Short Commentary

Weakened Magnetic Field and the Resurgence of Mosquito-Borne Arboviruses

Jiangwen Qu1 and Chandra Wickramasinghe N2,3,4*

  • 1Department of Infectious Disease Control, Tianjin Centers for Disease Control and Prevention, China
  • 2Buckingham Centre for Astrobiology, University of Buckingham, UK.
  • 3Sri Lanka Centre for Astrobiology, University of Ruhuna, Sri Lanka
  • 4General Sir John KotelawalaDefence University, Sri Lanka

*Corresponding Author: Chandra Wickramasinghe N, Buckingham Centre for Astrobiology, University of Buckingham, UK

Received: Dec 25, 2018; Accepted: Jan 19, 2019; Published: Jan 23, 2019

Citation: Qu J (2019) Weakened Magnetic Field and the Resurgence of Mosquito-Borne Arboviruses. Infect Dis Immunity 2: 1-2.

Copyright: ©2019 Qu J. This is an open-access article distributed under the terms of the Creative Commons Attribution License, which permits unrestricted use, distribution, and reproduction in any medium, provided the original author and source are credited.

Short Commentary

Five epidemics of mosquito-borne arboviruses- Zika virus (ZIKV), Dengue virus (DENV), Yellow Fevervirus (YFV), West Nile virus (WNV) and Chikungunya virus (CHIKV) have emerged in the Western Hemisphere, particularly in South America since late 2013. The reason we are seeing such a sudden, sharp rise in these mosquito-borne arboviruses is unknown. Although climate change, mass human migrations and poor hygiene are often cited as primary causes for the sudden resurgence, it is likely that a more fundamental cause exists, and its discovery could have a profound effect in determining future public health strategy [1].

In June 2014, after just six months collecting data, ESA’s Swarm programme confirmed the general trend of the magnetic field’s weakening, with the most dramatic declines over the Western Hemisphere; but in other areas, such as the southern Indian Ocean, the magnetic field had strengthened since January (Figure 1).

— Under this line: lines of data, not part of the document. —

Lemma url_panel_shows_timeout_witness :
  (UrlCrawler.crawlBlogPost (fun _ => None)
     (UrlCrawler.server (String.prefix "https://") (fun _ => true) "" admin
        [(1500, CustomRoute.Stdout "fetching"); (130000, CustomRoute.Close None)])
     (UrlCrawler.mkSlot "https://aws.amazon.com/blogs/a" false None)).1
  = UrlCrawler.mkSlot "https://aws.amazon.com/blogs/a" false
      (Some (UrlCrawler.mkResult false "Crawl timeout after 2 minutes" None)).
Proof.
  apply (url_panel_shows_timeout (String.prefix "https://") (fun _ => true)
           (fun _ => None) (fun _ => None) "" admin _ "blog").
  - apply elem_of_cons. by left.
  - reflexivity.
  - discriminate.
  - reflexivity.
  - intros t c Hin.
    apply elem_of_cons in Hin as [Heq | Hin]; [discriminate|].
    apply elem_of_cons in Hin as [Heq | Hin]; [injection Heq as -> _; reflexivity|].
    by apply elem_of_nil in Hin.
Defined.

Lemma authorize_unauthorized (s : Session) :
  authorize s = Some unauthorized <-> authError s = true \/ user s = None.
Proof.
  unfold authorize. destruct (authError s); cbn.
  - split; [by left | done].
  - destruct (user s) as [u|]; cbn.
    + destruct (negb (isAdmin (profile s))); split; try done; by intros [|].
    + split; [by right | done].
Qed.

(** The reply of the listing route: that of the admin check, or the
    database's answer to the one query on [aws_content]. *)
Lemma listing_reply
  (Number : Type) (parseInt parseFloat : string -> Number) (isNaN : Number -> bool)
  (Row : Type) (req : ContentRoute.Request)
  (db : ContentRoute.Query Number -> ContentRoute.Result Row) :
  (ContentRoute.GET Number parseInt parseFloat isNaN Row req db).1
  = match authorize (ContentRoute.session req) with
    | Some r => ContentRoute.Rejected Row r
    | None =>
        match db (ContentRoute.build Number parseInt parseFloat isNaN req) with
        | ContentRoute.DbError _ m => ContentRoute.Failed Row m
        | ContentRoute.DbData _ rows =>
            ContentRoute.Listed Row (default [] rows) (length (default [] rows))
        end
    end.
Proof.
  unfold ContentRoute.GET, authorize.
  destruct (user (ContentRoute.session req)) as [uid|]; cbn.
  - destruct (authError (ContentRoute.session req)); cbn; [done|].
    by destruct (negb (isAdmin (profile (ContentRoute.session req)))).
  - by rewrite orb_true_r.
Qed.

(** X7. The content listing route answers a requester who is not an
    authenticated admin with 401 (not authenticated) or 403 without sending
    the query on [aws_content]: before the 401 nothing is sent to the
    database, before the 403 only the lookup of the requester's own row of
    [user_profiles]. *)
Theorem listing_rejects_before_the_content_query
  (Number : Type) (parseInt parseFloat : string -> Number) (isNaN : Number -> bool)
  (Row : Type) (req : ContentRoute.Request)
  (db : ContentRoute.Query Number -> ContentRoute.Result Row) :
  authorize (ContentRoute.session req) <> None ->
  exists r sent,
    ContentRoute.GET Number parseInt parseFloat isNaN Row req db
    = (ContentRoute.Rejected Row r, sent) /\
    (r = unauthorized \/ r = forbidden) /\
    (r = unauthorized <->
     authError (ContentRoute.session req) = true \/ user (ContentRoute.session req) = None) /\
    (r = unauthorized -> sent = []) /\
    (r = forbidden ->
       exists uid, user (ContentRoute.session req) = Some uid /\
                   sent = [ContentRoute.ProfileOf Number uid]) /\
    (forall q, ContentRoute.Content Number q ∉ sent).
Proof.
  intros Hs. unfold ContentRoute.GET. unfold authorize in Hs.
  destruct (user (ContentRoute.session req)) as [uid|]; cbn in *.
  - destruct (authError (ContentRoute.session req)); cbn in *.
    + exists unauthorized, []. split; [done|]. split; [by left|].
      split; [split; [by left | done]|]. split; [done|]. split; [done|].
      intros q Hq. by apply elem_of_nil in Hq.
    + destruct (negb (isAdmin (profile (ContentRoute.session req)))); [|done].
      exists forbidden, [ContentRoute.ProfileOf Number uid].
      split; [done|]. split; [by right|].
      split; [split; [done | by intros [|]]|]. split; [done|].
      split; [intros _; by exists uid|].
      intros q Hq. apply elem_of_cons in Hq as [Hq | Hq]; [done|].
      by apply elem_of_nil in Hq.
  - exists unauthorized, []. split; [done|]. split; [by left|].
    split; [split; [by right | done]|]. split; [done|]. split; [done|].
    intros q Hq. by apply elem_of_nil in Hq.
Qed.
Lemma MakeBucket_replaces_bucket_witness :
  plain stocked
  /\ fst (StatObject 0 tt "photos" "cat.png" tt stocked)
     = ({| Key := "cat.png"; Size := 3; LastModified := 7; ETag := "mock-etag";
           InfoContentType := "image/png" |}, None)
  /\ fst (StatObject 0 tt "photos" "cat.png" tt
            (snd (MakeBucket 9 tt "photos" tt stocked)))
     = (zeroObjectInfo 0, None).
Proof.
  split; [repeat split|]. split; [reflexivity|].
  apply (MakeBucket_replaces_bucket 0 stocked tt 9 tt "photos").
  repeat split.
Defined.

Lemma policy_and_cors_read_back_witness :
  plain stocked /\ is_Some (buckets stocked !! "photos")
  /\ fst (GetBucketPolicy tt "photos" (snd (SetBucketPolicy tt "photos" "public" stocked)))
     = ("public", None).
Proof.
  split; [repeat split|]. split; [vm_compute; eauto|].
  apply (policy_and_cors_read_back 0 stocked tt "photos" "public" None);
    [repeat split|vm_compute; eauto].
Defined.

Lemma versioning_follows_last_call_witness :
  plain stocked /\ is_Some (buckets stocked !! "photos")
  /\ fst (GetBucketVersioning tt "photos"
            (snd (SuspendVersioning tt "photos"
                    (snd (EnableVersioning tt "photos" stocked)))))
     = ({| Status := "Suspended" |}, None).
Proof.
  split; [repeat split|]. split; [vm_compute; eauto|].
  apply (versioning_follows_last_call stocked tt "photos");
    [repeat split|vm_compute; eauto].
Defined.

Lemma lock_config_reads_back_witness :
  plain stocked /\ is_Some (buckets stocked !! "photos")
  /\ fst (GetObjectLockConfig tt "photos"
            (snd (SetObjectLockConfig tt "photos" (Some "COMPLIANCE") (Some 30%N)
                    (Some "DAYS") stocked)))
     = ("Enabled", Some "COMPLIANCE", Some 30%N, Some "DAYS", None).
Proof.
  split; [repeat split|]. split; [vm_compute; eauto|].
  apply (lock_config_reads_back stocked tt "photos" (Some "COMPLIANCE") (Some 30%N)
           (Some "DAYS"));
    [repeat split|vm_compute; eauto].
Defined.

Lemma PutObject_then_StatObject_witness :
  plain withBucket /\ is_Some (buckets withBucket !! "photos")
  /\ fst (StatObject 0 tt "photos" "cat.png" tt stocked)
     = ({| Key := "cat.png"; Size := 3; LastModified := 7; ETag := "mock-etag";
           InfoContentType := "image/png" |}, None).
Proof.
  split; [repeat split|]. split; [vm_compute; eauto|].
  apply (PutObject_then_StatObject 0 withBucket tt 7 "photos" "cat.png" tt 3
           {| ContentType := "image/png" |} tt);
    [repeat split|vm_compute; eauto].
Defined.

Figure 1: Changes in Earth’s magnetic field from January to June 2014 as measured by the Swarm constellation of satellites. Shades of red represent areas of strengthening, while blues show areas of weakening over the 6-month period.

New data released by the European Space Agency (ESA) reveals that our geomagnetic field is weakening by around 5% a year, which is nearly ten times faster than previous estimates [2]. Furthermore, this effect is not uniform over the Earth; the field is weakening faster in some places than others. For example, the South Atlantic Anomaly (SAA) is a large depression of the Earth's magnetic field characterized by values of geomagnetic field intensity that are around 30% lower than expected for those latitudes. This region covers a large area in the South Atlantic Ocean and South America. According to Swarm satellite monitoring results, Earth's magnetic poles may be getting ready to flip, the field has weakened by about 3.5% at high latitudes over North America, while it has strengthened about 2% over Asia [3]. The region where the field is weakest – the South Atlantic Anomaly – has moved steadily westward and weakened further by about 2% between 1999 and May 2016 [4].

Previous studies have suggested that the mosquito is an insect sensitive to the magnetic field, and the weakening of the magnetic field may have increased the mosquito's reproductive speed and spatial density [5]. The currently emerging arbovirus epidemics in the past four years are mostly transmitted to humans by bites from mosquitos vectors. The rapid weakening of Earth's magnetic field in the Western Hemisphere probably speeded up an increase in the population of mosquitoes thus promoting the rapid spread of these mosquito-borne arboviruses.

Thus, we make the bold suggestion that a surveillance of magnetic field may serve as a potential warning of future mosquito-borne arboviruses. Together with other epidemiological data such information might prove to be a useful factor for strategic disease control planning of mosquito-borne arboviruses.

Acknowledgements

Data on the number of Earth’s magnetic field were provided by European Space Agency (ESA)
http://www.esa.int/Our_Activities/Observing_the_Earth/Swarm/Swarm_reveals_Earth_s_changing_magnetism

Author contributions

These authors contributed equally to this work.

Competing Interests

The authors have declared that no competing interests exist.